**What is expected**
Lift out, unaltered, the lines of the material below between the line holding "Definition DefaultPortRangeStart : Z" and the line holding "two fields of", counting both.

**Given records**
════════════════════

(** * Port allocator of the engine's network driver

    A shallow embedding of
    [components/engine/daemon/networkdriver/portallocator/portallocator.go]
    and the properties of its request / release / reset protocol.

    Go's [int] is taken as the 64-bit signed integer of the amd64 port, a
    [Z] with the wrap-around of [+] and [-] written out.  The two maps of
    the package are finite maps keyed by strings, a port set
    [map[int]struct{}] is a finite set of integers.  The package-level
    variables [beginPortRange], [endPortRange] and [globalMap] form the
    state that every exported function threads.  The package mutex makes
    each exported function one atomic step, which is how the functions are
    modelled here. *)

From stdpp Require Import gmap strings list fin_maps fin_sets pretty.
From Stdlib Require Import ZArith Lia Ascii.

Local Open Scope Z_scope.

(** ** Machine integers *)

Definition max_int : Z := 2 ^ 63 - 1.
Definition min_int : Z := - 2 ^ 63.

(** Two's complement wrap-around of a 64-bit signed result. *)
Definition wrap (z : Z) : Z := (z + 2 ^ 63) mod 2 ^ 64 - 2 ^ 63.

Definition is_int (z : Z) : Prop := min_int <= z <= max_int.

(** ** Outcome of a call

    A call returns, or the Go runtime panics (a nil pointer is
    dereferenced), or the loop bound of the embedding is used up. *)

Inductive exec (A : Type) : Type :=
| Done (a : A)
| Panic
| OutOfFuel.

Arguments Done {A} a.
Arguments Panic {A}.
Arguments OutOfFuel {A}.

(** ** Constants and errors *)

Definition DefaultPortRangeStart : Z := 49153.
Definition DefaultPortRangeEnd : Z := 65535.

Inductive error : Type :=
| ErrAllPortsAllocated
| ErrUnknownProtocol
| ErrPortAlreadyAllocated (ip : string) (port : Z).

Definition NewErrPortAlreadyAllocated (ip : string) (port : Z) : error :=
  ErrPortAlreadyAllocated ip port.

(** The methods [IPPort] and [Error] of [ErrPortAlreadyAllocated], on the
    two fields of the receiver; [fmt.Sprintf] with the verbs [%s] and [%d]
    is concatenation with the decimal form of the [int].  The methods [IP]
    and [Port] return the fields. *)
Definition IPPort (ip : string) (port : Z) : string :=
  ip +:+ ":" +:+ pretty port.

Definition Error (e : error) : string :=
  match e with
  | ErrAllPortsAllocated => "all ports are allocated"
  | ErrUnknownProtocol => "unknown protocol"
  | ErrPortAlreadyAllocated ip port =>
      "Bind for " +:+ ip +:+ ":" +:+ pretty port
        +:+ " failed: port is already allocated"
  end.

(** ** Data model *)

Record portMap : Type := mkPortMap {
  p : gset Z;
  last : Z
}.

Record state : Type := mkState {
  beginPortRange : Z;
  endPortRange : Z;
  globalMap : gmap string (gmap string portMap)
}.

════════════════════

**Task output**
Definition DefaultPortRangeStart : Z := 49153.
Definition DefaultPortRangeEnd : Z := 65535.

Inductive error : Type :=
| ErrAllPortsAllocated
| ErrUnknownProtocol
| ErrPortAlreadyAllocated (ip : string) (port : Z).

Definition NewErrPortAlreadyAllocated (ip : string) (port : Z) : error :=
  ErrPortAlreadyAllocated ip port.

(** The methods [IPPort] and [Error] of [ErrPortAlreadyAllocated], on the
    two fields of the receiver; [fmt.Sprintf] with the verbs [%s] and [%d]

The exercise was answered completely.